### [Task instructions]
Each line of the data below that carries the word "what" needs to be copied.

(Stored data)
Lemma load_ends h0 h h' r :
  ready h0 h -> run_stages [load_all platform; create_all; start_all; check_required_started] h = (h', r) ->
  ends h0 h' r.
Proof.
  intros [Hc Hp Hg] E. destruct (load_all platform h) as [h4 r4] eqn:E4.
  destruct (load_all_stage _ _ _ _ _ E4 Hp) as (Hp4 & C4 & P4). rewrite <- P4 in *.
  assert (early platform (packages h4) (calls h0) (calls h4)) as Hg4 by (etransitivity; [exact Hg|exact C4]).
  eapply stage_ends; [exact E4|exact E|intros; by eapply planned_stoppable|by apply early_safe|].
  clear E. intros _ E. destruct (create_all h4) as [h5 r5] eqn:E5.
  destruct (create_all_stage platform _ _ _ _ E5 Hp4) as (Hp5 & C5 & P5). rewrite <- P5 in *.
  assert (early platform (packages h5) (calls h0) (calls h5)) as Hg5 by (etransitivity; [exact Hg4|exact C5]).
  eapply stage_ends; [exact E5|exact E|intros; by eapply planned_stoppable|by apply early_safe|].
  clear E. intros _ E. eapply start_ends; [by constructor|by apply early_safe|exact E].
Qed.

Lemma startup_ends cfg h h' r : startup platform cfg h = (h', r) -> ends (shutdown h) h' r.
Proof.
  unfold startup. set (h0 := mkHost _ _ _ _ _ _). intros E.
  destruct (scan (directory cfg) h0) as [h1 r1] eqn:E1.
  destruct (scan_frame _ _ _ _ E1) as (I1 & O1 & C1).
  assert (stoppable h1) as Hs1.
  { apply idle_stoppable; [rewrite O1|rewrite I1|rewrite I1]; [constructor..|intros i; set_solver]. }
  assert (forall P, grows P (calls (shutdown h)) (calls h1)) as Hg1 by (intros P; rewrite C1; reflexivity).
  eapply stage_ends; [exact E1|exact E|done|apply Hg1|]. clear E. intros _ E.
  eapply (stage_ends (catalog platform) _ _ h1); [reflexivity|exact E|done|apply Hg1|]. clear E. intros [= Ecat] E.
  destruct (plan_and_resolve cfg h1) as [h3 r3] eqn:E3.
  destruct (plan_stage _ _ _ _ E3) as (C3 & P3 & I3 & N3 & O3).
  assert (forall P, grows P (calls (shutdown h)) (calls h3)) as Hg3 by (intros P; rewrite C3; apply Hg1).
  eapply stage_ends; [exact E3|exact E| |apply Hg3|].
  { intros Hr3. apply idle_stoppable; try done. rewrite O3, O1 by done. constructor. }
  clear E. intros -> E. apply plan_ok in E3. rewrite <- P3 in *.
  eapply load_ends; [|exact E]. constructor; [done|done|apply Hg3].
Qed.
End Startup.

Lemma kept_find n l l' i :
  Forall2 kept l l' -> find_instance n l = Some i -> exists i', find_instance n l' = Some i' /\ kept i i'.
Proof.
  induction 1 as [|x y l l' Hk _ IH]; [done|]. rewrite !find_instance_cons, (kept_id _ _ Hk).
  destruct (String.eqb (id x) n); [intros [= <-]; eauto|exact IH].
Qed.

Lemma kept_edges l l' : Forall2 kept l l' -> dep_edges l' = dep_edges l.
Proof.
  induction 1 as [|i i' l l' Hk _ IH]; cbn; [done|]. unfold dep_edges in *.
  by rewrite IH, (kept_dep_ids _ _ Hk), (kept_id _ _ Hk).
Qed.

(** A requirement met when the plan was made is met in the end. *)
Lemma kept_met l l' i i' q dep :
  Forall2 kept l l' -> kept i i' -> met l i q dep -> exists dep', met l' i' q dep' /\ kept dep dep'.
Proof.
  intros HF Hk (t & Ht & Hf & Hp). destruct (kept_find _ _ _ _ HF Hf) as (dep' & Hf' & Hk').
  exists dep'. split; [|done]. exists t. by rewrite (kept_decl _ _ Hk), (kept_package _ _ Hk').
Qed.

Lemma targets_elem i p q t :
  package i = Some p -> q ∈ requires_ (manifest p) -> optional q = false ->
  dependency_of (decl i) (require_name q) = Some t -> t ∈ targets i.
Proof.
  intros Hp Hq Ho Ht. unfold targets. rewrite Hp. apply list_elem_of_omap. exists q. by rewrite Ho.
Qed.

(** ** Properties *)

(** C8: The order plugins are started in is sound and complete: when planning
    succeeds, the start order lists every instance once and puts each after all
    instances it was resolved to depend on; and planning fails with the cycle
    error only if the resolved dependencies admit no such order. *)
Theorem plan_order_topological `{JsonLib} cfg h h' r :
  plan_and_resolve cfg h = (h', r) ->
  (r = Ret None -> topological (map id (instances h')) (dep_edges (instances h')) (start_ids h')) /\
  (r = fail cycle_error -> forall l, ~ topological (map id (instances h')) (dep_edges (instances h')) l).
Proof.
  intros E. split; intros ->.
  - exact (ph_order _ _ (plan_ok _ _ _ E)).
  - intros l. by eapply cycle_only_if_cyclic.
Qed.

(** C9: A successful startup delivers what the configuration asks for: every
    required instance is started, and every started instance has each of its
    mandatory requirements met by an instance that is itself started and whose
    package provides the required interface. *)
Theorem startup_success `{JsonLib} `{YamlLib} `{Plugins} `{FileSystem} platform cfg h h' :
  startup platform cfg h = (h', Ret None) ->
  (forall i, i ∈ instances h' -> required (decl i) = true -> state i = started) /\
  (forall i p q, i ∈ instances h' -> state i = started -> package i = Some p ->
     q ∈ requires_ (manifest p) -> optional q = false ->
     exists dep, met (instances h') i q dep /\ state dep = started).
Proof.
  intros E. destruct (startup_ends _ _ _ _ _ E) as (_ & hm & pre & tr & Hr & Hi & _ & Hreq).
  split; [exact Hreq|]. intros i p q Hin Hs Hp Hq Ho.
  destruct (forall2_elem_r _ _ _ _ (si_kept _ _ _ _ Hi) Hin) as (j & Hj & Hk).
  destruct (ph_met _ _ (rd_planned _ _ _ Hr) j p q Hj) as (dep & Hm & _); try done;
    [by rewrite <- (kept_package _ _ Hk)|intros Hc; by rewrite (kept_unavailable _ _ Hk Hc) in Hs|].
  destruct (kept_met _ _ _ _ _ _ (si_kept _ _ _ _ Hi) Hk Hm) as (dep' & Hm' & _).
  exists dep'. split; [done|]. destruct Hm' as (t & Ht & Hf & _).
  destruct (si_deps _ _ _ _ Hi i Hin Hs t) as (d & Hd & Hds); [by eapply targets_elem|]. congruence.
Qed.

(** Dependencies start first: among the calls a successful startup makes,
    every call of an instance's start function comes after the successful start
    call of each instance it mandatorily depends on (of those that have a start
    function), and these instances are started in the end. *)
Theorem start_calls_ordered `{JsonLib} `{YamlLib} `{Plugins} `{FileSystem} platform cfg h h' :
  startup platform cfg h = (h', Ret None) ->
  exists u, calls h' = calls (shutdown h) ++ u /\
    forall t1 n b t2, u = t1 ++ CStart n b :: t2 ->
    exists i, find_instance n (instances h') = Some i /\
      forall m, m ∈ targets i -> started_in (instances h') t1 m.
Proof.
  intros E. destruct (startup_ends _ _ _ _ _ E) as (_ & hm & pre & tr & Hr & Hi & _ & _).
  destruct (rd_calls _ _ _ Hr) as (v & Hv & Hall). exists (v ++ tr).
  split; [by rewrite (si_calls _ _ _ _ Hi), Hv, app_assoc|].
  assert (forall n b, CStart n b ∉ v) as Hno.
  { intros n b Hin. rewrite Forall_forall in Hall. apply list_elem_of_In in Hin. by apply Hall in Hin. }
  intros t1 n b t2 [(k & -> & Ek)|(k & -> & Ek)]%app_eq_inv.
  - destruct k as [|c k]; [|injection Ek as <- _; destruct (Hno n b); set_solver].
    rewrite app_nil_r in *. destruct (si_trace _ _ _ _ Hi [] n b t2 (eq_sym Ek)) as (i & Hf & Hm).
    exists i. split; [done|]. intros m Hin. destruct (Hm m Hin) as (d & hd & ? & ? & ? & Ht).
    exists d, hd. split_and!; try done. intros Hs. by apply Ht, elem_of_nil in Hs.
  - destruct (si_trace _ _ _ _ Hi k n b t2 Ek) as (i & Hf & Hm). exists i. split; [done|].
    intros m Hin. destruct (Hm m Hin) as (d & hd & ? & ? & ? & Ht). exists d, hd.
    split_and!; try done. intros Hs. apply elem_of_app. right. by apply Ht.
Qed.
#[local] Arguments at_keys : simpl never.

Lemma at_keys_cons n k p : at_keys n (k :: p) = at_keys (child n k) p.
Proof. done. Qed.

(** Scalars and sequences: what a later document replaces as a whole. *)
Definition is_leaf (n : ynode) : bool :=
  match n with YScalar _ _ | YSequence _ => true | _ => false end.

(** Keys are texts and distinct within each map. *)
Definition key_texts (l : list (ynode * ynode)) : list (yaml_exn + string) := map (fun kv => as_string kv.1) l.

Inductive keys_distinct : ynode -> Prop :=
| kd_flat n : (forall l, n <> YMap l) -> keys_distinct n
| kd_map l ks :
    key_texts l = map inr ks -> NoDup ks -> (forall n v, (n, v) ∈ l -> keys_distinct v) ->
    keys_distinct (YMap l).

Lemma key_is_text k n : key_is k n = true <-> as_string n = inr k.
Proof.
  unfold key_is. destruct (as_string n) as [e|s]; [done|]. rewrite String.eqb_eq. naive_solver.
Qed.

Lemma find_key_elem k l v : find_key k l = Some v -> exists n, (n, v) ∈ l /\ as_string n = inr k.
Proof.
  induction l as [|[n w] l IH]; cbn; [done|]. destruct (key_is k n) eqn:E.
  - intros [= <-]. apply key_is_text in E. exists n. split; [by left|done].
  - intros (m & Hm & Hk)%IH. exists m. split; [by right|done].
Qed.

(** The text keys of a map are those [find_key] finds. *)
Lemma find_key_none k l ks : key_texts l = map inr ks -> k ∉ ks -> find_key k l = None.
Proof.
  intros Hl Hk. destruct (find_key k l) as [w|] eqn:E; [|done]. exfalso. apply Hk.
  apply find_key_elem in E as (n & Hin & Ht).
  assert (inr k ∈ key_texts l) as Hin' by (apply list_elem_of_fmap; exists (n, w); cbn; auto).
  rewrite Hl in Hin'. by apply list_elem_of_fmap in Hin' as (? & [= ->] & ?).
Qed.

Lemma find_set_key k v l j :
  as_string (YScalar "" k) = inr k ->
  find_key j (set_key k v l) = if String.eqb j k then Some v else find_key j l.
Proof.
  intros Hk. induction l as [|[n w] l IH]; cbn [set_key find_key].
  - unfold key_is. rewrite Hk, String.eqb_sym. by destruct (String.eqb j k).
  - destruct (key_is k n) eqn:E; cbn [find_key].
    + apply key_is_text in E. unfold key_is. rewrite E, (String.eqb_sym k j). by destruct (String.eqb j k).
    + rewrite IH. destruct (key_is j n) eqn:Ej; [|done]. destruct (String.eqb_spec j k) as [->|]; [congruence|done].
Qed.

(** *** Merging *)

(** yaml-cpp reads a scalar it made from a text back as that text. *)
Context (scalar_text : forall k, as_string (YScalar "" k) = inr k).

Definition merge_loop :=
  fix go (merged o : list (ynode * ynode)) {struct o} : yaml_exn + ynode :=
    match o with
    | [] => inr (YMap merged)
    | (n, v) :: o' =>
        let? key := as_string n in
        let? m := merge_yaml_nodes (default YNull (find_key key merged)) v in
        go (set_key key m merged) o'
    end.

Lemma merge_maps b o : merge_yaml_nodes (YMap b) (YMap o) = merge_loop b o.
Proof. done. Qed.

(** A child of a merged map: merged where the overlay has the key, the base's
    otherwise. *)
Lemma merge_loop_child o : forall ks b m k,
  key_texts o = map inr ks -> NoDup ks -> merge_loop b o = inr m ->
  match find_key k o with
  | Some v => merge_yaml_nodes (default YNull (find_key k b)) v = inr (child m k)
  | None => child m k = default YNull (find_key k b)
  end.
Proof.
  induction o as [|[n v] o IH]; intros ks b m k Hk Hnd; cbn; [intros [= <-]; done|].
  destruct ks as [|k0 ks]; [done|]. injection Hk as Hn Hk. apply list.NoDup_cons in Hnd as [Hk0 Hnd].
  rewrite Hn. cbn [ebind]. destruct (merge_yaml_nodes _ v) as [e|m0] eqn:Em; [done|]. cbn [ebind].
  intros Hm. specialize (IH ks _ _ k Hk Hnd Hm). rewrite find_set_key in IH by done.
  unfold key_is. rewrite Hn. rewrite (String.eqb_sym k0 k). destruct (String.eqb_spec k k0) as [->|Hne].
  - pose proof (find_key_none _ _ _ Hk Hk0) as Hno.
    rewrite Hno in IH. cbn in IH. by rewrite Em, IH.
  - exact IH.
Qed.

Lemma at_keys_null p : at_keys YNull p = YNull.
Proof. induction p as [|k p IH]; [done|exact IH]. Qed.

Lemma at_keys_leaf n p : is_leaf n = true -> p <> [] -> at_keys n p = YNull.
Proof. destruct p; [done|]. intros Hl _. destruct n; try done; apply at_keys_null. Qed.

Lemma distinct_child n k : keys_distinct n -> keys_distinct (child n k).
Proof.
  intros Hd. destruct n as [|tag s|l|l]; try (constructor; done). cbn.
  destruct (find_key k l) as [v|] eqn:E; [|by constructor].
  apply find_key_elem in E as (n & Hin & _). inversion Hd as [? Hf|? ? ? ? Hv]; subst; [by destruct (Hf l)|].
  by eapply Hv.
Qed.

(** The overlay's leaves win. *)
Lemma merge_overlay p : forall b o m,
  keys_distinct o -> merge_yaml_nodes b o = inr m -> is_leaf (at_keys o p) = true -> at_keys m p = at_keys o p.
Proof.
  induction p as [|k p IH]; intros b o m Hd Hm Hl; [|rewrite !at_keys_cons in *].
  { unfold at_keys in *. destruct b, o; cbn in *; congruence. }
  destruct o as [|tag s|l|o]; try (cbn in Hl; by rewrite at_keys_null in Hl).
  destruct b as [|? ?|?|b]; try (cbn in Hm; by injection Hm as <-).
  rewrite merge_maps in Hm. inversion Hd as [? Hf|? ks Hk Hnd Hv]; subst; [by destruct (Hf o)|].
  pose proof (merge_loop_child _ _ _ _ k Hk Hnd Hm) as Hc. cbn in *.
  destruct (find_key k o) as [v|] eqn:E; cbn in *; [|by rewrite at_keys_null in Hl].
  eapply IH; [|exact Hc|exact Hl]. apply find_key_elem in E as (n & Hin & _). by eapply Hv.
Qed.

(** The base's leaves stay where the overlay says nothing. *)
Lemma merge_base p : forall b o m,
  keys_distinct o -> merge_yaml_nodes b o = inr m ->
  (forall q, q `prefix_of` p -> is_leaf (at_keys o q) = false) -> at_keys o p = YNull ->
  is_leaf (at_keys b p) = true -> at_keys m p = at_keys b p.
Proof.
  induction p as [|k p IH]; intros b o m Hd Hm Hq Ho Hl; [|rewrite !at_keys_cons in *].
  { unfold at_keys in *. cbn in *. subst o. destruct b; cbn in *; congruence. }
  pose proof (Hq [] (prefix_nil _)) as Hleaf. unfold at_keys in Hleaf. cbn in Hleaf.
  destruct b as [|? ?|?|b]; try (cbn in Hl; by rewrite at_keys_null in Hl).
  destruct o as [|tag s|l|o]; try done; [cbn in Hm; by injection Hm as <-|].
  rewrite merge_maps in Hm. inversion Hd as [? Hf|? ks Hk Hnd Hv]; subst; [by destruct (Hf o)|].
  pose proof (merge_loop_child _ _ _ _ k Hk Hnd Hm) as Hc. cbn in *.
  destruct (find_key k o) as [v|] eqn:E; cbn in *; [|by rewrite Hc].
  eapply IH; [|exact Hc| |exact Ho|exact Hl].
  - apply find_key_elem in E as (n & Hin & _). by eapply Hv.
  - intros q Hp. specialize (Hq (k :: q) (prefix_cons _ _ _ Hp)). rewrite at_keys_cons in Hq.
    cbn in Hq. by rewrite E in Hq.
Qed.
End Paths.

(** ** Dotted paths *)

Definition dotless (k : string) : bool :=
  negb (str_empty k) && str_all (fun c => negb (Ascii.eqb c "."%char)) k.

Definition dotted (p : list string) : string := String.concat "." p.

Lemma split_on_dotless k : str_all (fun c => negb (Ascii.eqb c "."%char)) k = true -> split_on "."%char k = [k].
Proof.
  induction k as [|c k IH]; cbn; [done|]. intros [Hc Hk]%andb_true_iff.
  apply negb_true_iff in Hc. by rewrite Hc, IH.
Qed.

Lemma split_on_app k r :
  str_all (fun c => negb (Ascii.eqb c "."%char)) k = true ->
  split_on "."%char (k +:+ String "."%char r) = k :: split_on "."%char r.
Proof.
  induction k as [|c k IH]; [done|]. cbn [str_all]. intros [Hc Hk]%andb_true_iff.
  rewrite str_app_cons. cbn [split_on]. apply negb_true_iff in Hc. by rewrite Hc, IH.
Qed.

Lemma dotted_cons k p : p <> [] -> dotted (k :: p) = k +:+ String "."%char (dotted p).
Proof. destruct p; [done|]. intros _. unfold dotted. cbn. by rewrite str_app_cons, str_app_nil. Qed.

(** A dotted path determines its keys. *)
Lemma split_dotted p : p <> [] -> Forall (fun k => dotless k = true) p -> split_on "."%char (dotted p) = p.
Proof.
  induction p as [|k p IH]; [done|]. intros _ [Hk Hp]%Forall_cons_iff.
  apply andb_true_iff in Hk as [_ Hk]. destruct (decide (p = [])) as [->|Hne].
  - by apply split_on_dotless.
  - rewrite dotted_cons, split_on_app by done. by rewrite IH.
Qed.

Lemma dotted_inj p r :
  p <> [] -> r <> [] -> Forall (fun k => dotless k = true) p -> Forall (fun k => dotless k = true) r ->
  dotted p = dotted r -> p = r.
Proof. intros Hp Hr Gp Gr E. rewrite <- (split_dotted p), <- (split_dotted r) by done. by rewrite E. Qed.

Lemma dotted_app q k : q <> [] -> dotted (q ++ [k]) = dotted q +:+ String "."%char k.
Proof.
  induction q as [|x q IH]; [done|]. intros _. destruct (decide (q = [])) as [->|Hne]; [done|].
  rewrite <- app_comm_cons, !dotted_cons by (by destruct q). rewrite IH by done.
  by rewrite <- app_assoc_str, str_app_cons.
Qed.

### [Output for this exercise]
(** C9: A successful startup delivers what the configuration asks for: every
(** Scalars and sequences: what a later document replaces as a whole. *)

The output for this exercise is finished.